18.4 Features in Upcoming Releases

18.4 Features in Upcoming Releases

The Scyld Beowulf OS continues to evolve over time, and many new features are planned for upcoming releases, primarily focused on scalability and high reliability. Beowulf clusters are being built with larger and larger numbers of nodes, and are more often now used in production environments. Larger clusters often require substantially different techniques than those used to run 8, 16, or 64 node clusters, and production environments find downtime to deal with hardware failures or upgrades less acceptable.

18.4.1 Failover Head Nodes

One of the most important new features will be support for multi-headed clusters.
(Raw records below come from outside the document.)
(** * LedgerDesk Mobile: the storage core, embedded and checked

    A shallow embedding of the TypeScript services of the mobile
    bookkeeping application:

    - [Path]        : [mobile/lib/path.ts]
    - [Settings]    : [mobile/lib/settings.ts]
    - [FilterQuery] : [mobile/lib/filter-query.ts]
    - [Paths]       : [mobile/services/paths.service.ts]
    - [Database]    : [mobile/services/database.service.ts]
    - [Backup]      : [mobile/services/backup.service.ts]
    - [Media]       : [mobile/services/media.service.ts]
    - [Bridge]      : [mobile/bridge/bookkeeping-api.ts]
    - [ReceiptCarousel], [PerformanceMode] : [renderer/lib]

    JavaScript strings are [string]s (sequences of 8-bit code units),
    integer amounts are [Z], arrays are [list]s, objects used as
    dictionaries are [gmap]s or, where the iteration order is observable,
    association lists in insertion order.  Code that can throw returns an
    outcome that still carries the state reached when the exception was
    raised, since JavaScript does not undo effects. *)

From Stdlib Require Import ZArith QArith Qabs Qround String Ascii List Lia Bool.
From Stdlib Require Import DecimalString Lqa Sorted.
From stdpp Require Import gmap strings list fin_maps.

Import ListNotations.
Local Open Scope string_scope.
Local Open Scope list_scope.

(** ** JavaScript string primitives *)

Module Js.

Definition slash : ascii := "/"%char.
Definition backslash : ascii := "\"%char.

(** [s.startsWith(p)] *)
Definition startsWith (p s : string) : bool := String.prefix p s.

(** [s.includes(sub)] *)
Fixpoint includes (sub s : string) : bool :=
  String.prefix sub s ||
  match s with
  | EmptyString => false
  | String _ s' => includes sub s'
  end.

Fixpoint rev_string (s : string) : string :=
  match s with
  | EmptyString => EmptyString
  | String c s' => String.append (rev_string s') (String c EmptyString)
  end.

(** [s.endsWith(p)] *)
Definition endsWith (p s : string) : bool :=
  String.prefix (rev_string p) (rev_string s).

(** [s.split(sep)] for a one-character separator: the pieces between
    the separators, empty pieces included. *)
Fixpoint split_aux (sep : ascii) (cur : string) (s : string) : list string :=
  match s with
  | EmptyString => [rev_string cur]
  | String c s' =>
      if Ascii.eqb c sep then rev_string cur :: split_aux sep EmptyString s'
      else split_aux sep (String c cur) s'
  end.

Definition split (sep : ascii) (s : string) : list string :=
  split_aux sep EmptyString s.

(** [parts.join(sep)] *)
Definition join (sep : string) (parts : list string) : string :=
  String.concat sep parts.

(** [s.replace(/c/g, d)] for single characters *)
Fixpoint replaceAll (c d : ascii) (s : string) : string :=
  match s with
  | EmptyString => EmptyString
  | String x s' => String (if Ascii.eqb x c then d else x) (replaceAll c d s')
  end.

(** [s.replace(/^c+/, '')] *)
Fixpoint dropLeading (c : ascii) (s : string) : string :=
  match s with
  | EmptyString => EmptyString
  | String x s' => if Ascii.eqb x c then dropLeading c s' else s
  end.

(** [s.replace(/c+$/, '')] *)
Definition dropTrailing (c : ascii) (s : string) : string :=
  rev_string (dropLeading c (rev_string s)).

(** White space removed by [String.prototype.trim], on 8-bit code units. *)
Definition isSpace (c : ascii) : bool :=
  let n := nat_of_ascii c in
  (Nat.eqb n 32 || Nat.eqb n 9 || Nat.eqb n 10 || Nat.eqb n 11
   || Nat.eqb n 12 || Nat.eqb n 13 || Nat.eqb n 160)%bool.

Fixpoint trimStart (s : string) : string :=
  match s with
  | EmptyString => EmptyString
  | String x s' => if isSpace x then trimStart s' else s
  end.

Definition trim (s : string) : string :=
  rev_string (trimStart (rev_string (trimStart s))).

(** [s.lastIndexOf(c)], [None] for -1 *)
Fixpoint lastIndexOf_aux (c : ascii) (i : nat) (acc : option nat) (s : string)
  : option nat :=
  match s with
  | EmptyString => acc
  | String x s' =>
      lastIndexOf_aux c (S i) (if Ascii.eqb x c then Some i else acc) s'
  end.

Definition lastIndexOf (c : ascii) (s : string) : option nat :=
  lastIndexOf_aux c 0 None s.

(** [s.slice(0, n)] *)
Definition sliceTo (n : nat) (s : string) : string := String.substring 0 n s.

(** [s.slice(n)] *)
Definition sliceFrom (n : nat) (s : string) : string :=
  String.substring n (String.length s - n) s.

(** [s.indexOf(c)], [None] for -1 *)
Fixpoint indexOf_aux (c : ascii) (i : nat) (s : string) : option nat :=
  match s with
  | EmptyString => None
  | String x s' => if Ascii.eqb x c then Some i else indexOf_aux c (S i) s'
  end.

Definition indexOf (c : ascii) (s : string) : option nat := indexOf_aux c 0 s.

(** ASCII lower-casing, for the [i] flag of a regular expression. *)
Definition lowerChar (c : ascii) : ascii :=
  let n := nat_of_ascii c in
  if (Nat.leb 65 n && Nat.leb n 90)%bool then ascii_of_nat (n + 32) else c.

Fixpoint toLower (s : string) : string :=
  match s with
  | EmptyString => EmptyString
  | String x s' => String (lowerChar x) (toLower s')
  end.

(** [/needle/i.test(s)] for a literal, lower-case needle. *)
Definition testIgnoreCase (needle s : string) : bool :=
  includes needle (toLower s).

(** [String(n)] for an integer. *)
Definition ofZ (z : Z) : string :=
  NilZero.string_of_int (Z.to_int z).

(** Truthiness of a string: the empty string is falsy. *)
Definition truthy (s : string) : bool :=
  match s with EmptyString => false | _ => true end.

End Js.

(** ** [mobile/lib/path.ts] *)

Module Path.

(** [trimSlashes]: [value.replace(/^\/+|\/+$/g, '')] *)
Definition trimSlashes (value : string) : string :=
  Js.dropTrailing Js.slash (Js.dropLeading Js.slash value).

(** [joinPath(...parts)].  A [null] or [undefined] part is [None]. *)
Definition joinPath (parts : list (option string)) : string :=
  let filtered :=
    List.map trimSlashes
      (List.flat_map
         (fun part =>
            match part with
            | Some p =>
                if (Js.truthy p && (0 <? String.length (Js.trim p))%nat)%bool
                then [p] else []
            | None => []
            end) parts) in
  Js.join "/" filtered.

(** The loop of [normalizePath] over the non-empty segments, [output]
    kept in reverse (its last element first). *)
Fixpoint normalizeSegments (segments : list string) (output : list string)
  : list string :=
  match segments with
  | [] => List.rev output
  | segment :: rest =>
      if String.eqb segment "." then normalizeSegments rest output
      else if String.eqb segment ".." then
        match output with
        | [] => normalizeSegments rest output
        | _ :: popped => normalizeSegments rest popped
        end
      else normalizeSegments rest (segment :: output)
  end.

Definition normalizePath (input : string) : string :=
  let absolute := Js.startsWith "/" input in
  let segments :=
    List.filter (fun segment => (0 <? String.length segment)%nat)
      (Js.split Js.slash input) in
  let built := Js.join "/" (normalizeSegments segments []) in
  if absolute then String.append "/" built else built.

Definition dirname (input : string) : string :=
  let normalized := normalizePath input in
  match Js.lastIndexOf Js.slash normalized with
  | None => ""
  | Some 0 => ""
  | Some index => Js.sliceTo index normalized
  end.

Definition isUnsafeRelativePath (input : string) : bool :=
  let normalized := normalizePath (Js.replaceAll Js.backslash Js.slash input) in
  (Js.startsWith "/" normalized || Js.includes "../" normalized
   || String.eqb normalized "..")%bool.

Definition ensureTrailingSlash (input : string) : string :=
  if Js.endsWith "/" input then input else String.append input "/".

(** A name as the services make them up for a file or a directory: not
    blank, without a slash, and neither [.] nor [..].  (Not a function
    of [path.ts]: the names on which its functions do what their names
    say.) *)
Definition plainName (name : string) : bool :=
  negb (Js.includes "/" name) && negb (String.eqb (Js.trim name) "")
  && negb (String.eqb name ".") && negb (String.eqb name "..").

End Path.


(** ** Effects: state and exceptions

    A computation runs from a state to either a value or a thrown error,
    and in both cases to the state reached: an exception does not roll
    back what was done before it. *)

Record JsError := mkError { code : option string; message : string }.

Definition Error (msg : string) : JsError := {| code := None; message := msg |}.

Inductive Outcome (S A : Type) : Type :=
| Ok (a : A) (s : S)
| Throw (e : JsError) (s : S).

Arguments Ok {S A} a s.
Arguments Throw {S A} e s.

Definition M (S A : Type) : Type := S -> Outcome S A.

#[global] Instance M_ret {S} : MRet (M S) := fun A a s => Ok a s.

#[global] Instance M_bind {S} : MBind (M S) :=
  fun A B k m s => match m s with
                   | Ok a s' => k a s'
                   | Throw e s' => Throw e s'
                   end.

Definition throw {S A} (e : JsError) : M S A := fun s => Throw e s.

(** [try { m } catch (e) { h e }] *)
Definition tryCatch {S A} (m : M S A) (h : JsError -> M S A) : M S A :=
  fun s => match m s with
           | Ok a s' => Ok a s'
           | Throw e s' => h e s'
           end.

Definition gets {S A} (f : S -> A) : M S A := fun s => Ok (f s) s.
Definition modify {S} (f : S -> S) : M S unit := fun s => Ok tt (f s).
While a current Scyld cluster can continue to function in the event of a compute node failure, the head node remains a single point of failure. In the upcoming release, a new head node can take over when the original head fails.

This is achieved by adding some extensions to the bproc model. Bproc is being extended to allow slave processes to detach from the head node that spawned them, and run independently. These tasks can then continue to run to completion on their own, or they can use the slave daemon on the nodes to contact a new master, and insert themselves into the process table of the new head node. This will allow a switch from one head to another without disrupting any ongoing jobs.

18.4.2 Scalable bproc Job Spawning

The bproc mechanism provides extremely rapid migration of jobs from the head node to the compute nodes. However, as the number of compute nodes grows to hundreds or even thousands, the total time to launch jobs via bproc can become substantial. Future versions of bproc will contain the ability to do a tree-based spawn. In this system, the head node will migrate tasks to nodes at the top of the tree, and these nodes will then migrate the tasks to additional nodes, and so on. This offloads some of the load of spawning tasks from the head, and removes a potential bottleneck. Experimental work at Scyld has shown that this approach begins to become useful as clusters grow past 256 nodes using a single head.